Living the Sutras:
A Guide to Yoga Wisdom Beyond the Mat
In the last decade, yoga in Western cultures has largely focused on the physical. But, on the mat, we get a glimpse that there is more to the practice than pretzel-like twists and gravity-defying balances. Our hunger for yoga, demonstrated by the practice’s surge in popularity, is a testament to our desire for growth and change.
The physical portion of yoga is an approachable and accessible way into a practice. It’s an opportunity to feel where we are in our body and in our life and then work and use it. Living the Sutras is a tool to make the other aspects of yoga as approachable and accessible as the asana is today. It’s an opportunity to learn where we are in our mind and spirit and then harness it. It’s a way to make the ancient wisdom found in the sutras relevant to our modern lives. And it’s a guide for putting it all together so we can live with ease and purpose.
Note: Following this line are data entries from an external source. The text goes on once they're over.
(** [ctrl_cmd] is called when there is a command. *)
Definition ctrl_cmd : SM server report :=
  p ← gets ss_pipe;
  match p with
  | [] => mret ignore
  | r :: p => _ ← modify (set_pipe p); run_request r
  end.

Definition has_cmd : SM server bool := gets (λ ss, negb (bool_decide (length (ss_pipe ss) = 0%nat))).

(** ** Events *)

Definition forward_message_tcp (i l : Z) : SM server report :=
  s ← get_socket i;
  sz ← lift (match s_p s with PSize z => Ok z | PAddress _ => Fault BadPointer end);
  a ← os_answer;
  match a with
  | Err EINTR | Err EAGAIN | Ret _ | ReceivedFrom _ _ | Accepted _ _ | Peer _ | Events _ => mret ignore
  | Err e => m ← force_close i l; mret (SOCKET_ERR, with_data (errno_text e) m)
  | Received bytes =>
      let bytes := take (Z.to_nat sz) bytes in
      let n := Z.of_nat (length bytes) in
      if n =? 0 then m ← force_close i l; mret (SOCKET_CLOSE, m)
      else if s_type s =? SOCKET_TYPE_HALFCLOSE then mret ignore
      else
        size ← lift (if n =? sz then int_chk (sz * 2)
                     else if (sz >? MIN_READ_BUFFER) && (n * 2 <? sz) then Ok (Z.quot sz 2) else Ok sz);
        _ ← put_socket i (with_p (PSize size) s);
        mret (SOCKET_DATA, SocketMessage (s_id s) (s_opaque s) n (DBytes bytes))
  end.

Definition gen_udp_address (protocol : Z) (sa : list Z) : list Z :=
  protocol :: take (if protocol =? PROTOCOL_UDP then 6%nat else 18%nat) sa.

(** An address of six bytes is that of IPv4. *)
Definition forward_message_udp (i l : Z) : SM server report :=
  s ← get_socket i;
  a ← os_answer;
  match a with
  | ReceivedFrom bytes sa =>
      let bytes := take (Z.to_nat MAX_UDP_PACKAGE) bytes in
      let protocol := if (length sa =? 6)%nat then PROTOCOL_UDP else PROTOCOL_UDPv6 in
      if negb (s_protocol s =? protocol) then mret ignore
      else mret (SOCKET_UDP, SocketMessage (s_id s) (s_opaque s) (Z.of_nat (length bytes)) (DBytes (bytes ++ gen_udp_address protocol sa)))
  | Err EINTR | Err EAGAIN | Ret _ | Received _ | Accepted _ _ | Peer _ | Events _ => mret ignore
  | Err e => m ← force_close i l; mret (SOCKET_ERR, with_data (errno_text e) m)
  end.

(** [getsockopt] of [SO_ERROR]: the error of the socket, if any, or of the call. *)
Definition socket_error : SM server (option errno) :=
  r ← os_ret;
  mret (match r with inl _ => None | inr e => Some e end).

Definition report_connect (i l : Z) : SM server report :=
  e ← socket_error;
  match e with
  | Some e => m ← force_close i l; mret (SOCKET_ERR, with_data (errno_text e) m)
  | None =>
      _ ← upd_socket i (with_type SOCKET_TYPE_CONNECTED);
      s ← get_socket i;
      _ ← (if nomore_send_data s then os_call (SpWrite (s_fd s) i false) else mret tt);
      p ← os_answer;
      mret (SOCKET_OPEN, SocketMessage (s_id s) (s_opaque s) 0 (match p with Peer t => text_of t | _ => DNull end))
  end.

Definition report_accept (i : Z) : SM server report :=
  s ← get_socket i;
  a ← os_answer;
  match a with
  | Accepted client_fd peer =>
      id ← reserve_id;
      if id <? 0 then _ ← os_call (Closed client_fd); mret (0, no_message)
      else
        _ ← os_call (KeepAlive client_fd);
        _ ← os_call (NonBlocking client_fd);
        o ← new_fd id client_fd PROTOCOL_TCP (s_opaque s) false;
        match o with
        | None => _ ← os_call (Closed client_fd); mret (0, no_message)
        | Some ns =>
            _ ← upd_socket ns (with_type SOCKET_TYPE_PACCEPT);
            mret (1, SocketMessage (s_id s) (s_opaque s) id (text_of peer))
        end
  | Err EMFILE => mret (-1, SocketMessage (s_id s) (s_opaque s) 0 (errno_text EMFILE))
  | Err ENFILE => mret (-1, SocketMessage (s_id s) (s_opaque s) 0 (errno_text ENFILE))
  | _ => mret (0, no_message)
  end.

(** Events of a socket that was closed are dropped: the first one, if any. *)
Fixpoint clear_first (slots : gmap Z socket) (id : Z) (l : list event) : list event :=
  match l with
  | [] => []
  | e :: l =>
      match e_s e with
      | Some i =>
          let s := default socket_init (slots !! i) in
          if (s_type s =? SOCKET_TYPE_INVALID) && (s_id s =? id) then
            Event None (e_read e) (e_write e) (e_error e) :: l
          else e :: clear_first slots id l
      | None => e :: clear_first slots id l
      end
  end.

Definition clear_closed_event (r : report) : SM server unit :=
  if (r.1 =? SOCKET_CLOSE) || (r.1 =? SOCKET_ERR) then
    modify (λ ss, let k := Z.to_nat (ss_index ss) in
      set_poll (ss_checkctrl ss) (take k (ss_events ss) ++ clear_first (ss_slot ss) (m_id r.2) (drop k (ss_events ss))) (ss_index ss) ss)
  else mret tt.

Definition set_index (k : Z) : SM server unit := modify (λ ss, set_poll (ss_checkctrl ss) (ss_events ss) k ss).
Definition set_checkctrl (b : bool) : SM server unit := modify (λ ss, set_poll b (ss_events ss) (ss_index ss) ss).

(** [e->read = false] and [--event_index]: the write part of the event comes next. *)
Definition again_for_write (k : Z) (e : event) : SM server unit :=
  modify (λ ss, set_poll (ss_checkctrl ss) (<[Z.to_nat k := Event (e_s e) false (e_write e) (e_error e)]> (ss_events ss)) k ss).

(** An event of a socket that is open, by its flags. *)
Definition socket_event (k : Z) (e : event) (i : Z) (s : socket) : SM server report :=
  if e_read e then
    r ← (if s_protocol s =? PROTOCOL_TCP then forward_message_tcp i 0 else forward_message_udp i 0);
    if r.1 =? SOCKET_UDP then _ ← set_index k; mret r
    else
      _ ← (if e_write e && negb (r.1 =? SOCKET_CLOSE) && negb (r.1 =? SOCKET_ERR) then again_for_write k e else mret tt);
      mret r
  else if e_write e then send_buffer i 0
  else if e_error e then
    o ← socket_error;
    m ← force_close i 0;
    mret (SOCKET_ERR, with_data (match o with Some e => errno_text e | None => DText "Unknown error" end) m)
  else mret ignore.

Definition dispatch_event (k : Z) (e : event) (i : Z) : SM server (loop unit report) :=
  s ← get_socket i;
  if s_type s =? SOCKET_TYPE_CONNECTING then r ← report_connect i 0; mret (Break r)
  else if s_type s =? SOCKET_TYPE_LISTEN then
    r ← report_accept i;
    if r.1 >? 0 then mret (Break (SOCKET_ACCEPT, r.2))
    else if r.1 <? 0 then mret (Break (SOCKET_ERR, r.2))
    else mret (Continue tt)
  else if s_type s =? SOCKET_TYPE_INVALID then mret (Continue tt)
  else
    r ← socket_event k e i s;
    mret (if r.1 =? -1 then Continue tt else Break r).

(** [sp_wait]: the next events, or [None] to go round again, or to return. *)
Definition wait_events : SM server (option bool) :=
  a ← os_answer;
  match a with
  | Events (e :: l) => _ ← modify (λ ss, set_poll true (e :: l) 0 ss); mret (Some true)
  | Err EINTR => _ ← modify (λ ss, set_poll true [] 0 ss); mret (Some false)
  | _ => _ ← modify (λ ss, set_poll true [] 0 ss); mret None
  end.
Living the Sutras focuses on the first two books of the sutras and explores what yoga is, the vrittis or filters that color our thoughts, the habits and practices we need to establish to create a right attitude, the obstacles to a steady mind like the causes of suffering (kleshas) and personal triggers (samskara), and how to take action through the yamas and niyamas. We’ll introduce a sutra or group of sutras on a related theme, provide a brief commentary and offer related writing prompts to help readers make it applicable to their lives.
When we understand how our mind works and where our energy goes we can work to understand it and then redirect our attention so we can live with ease and purpose.
What people are saying …
“Living the Sutras is a tool to make the other aspects of Yoga as approachable and accessible as the asana is today. It’s an opportunity to learn where we are in our mind and spirit and then harness it.”
—Integral Yoga Magazine
“Amy Pearce-Hayden and Kelly DiNardo deliver the ancient wisdom of the Yoga Sutra of Patanjali in practical, down-to-earth ways to help us find the sacred in our crazy, messy, busy lives. In doing so, they lovingly teach us what it means to live life on purpose.”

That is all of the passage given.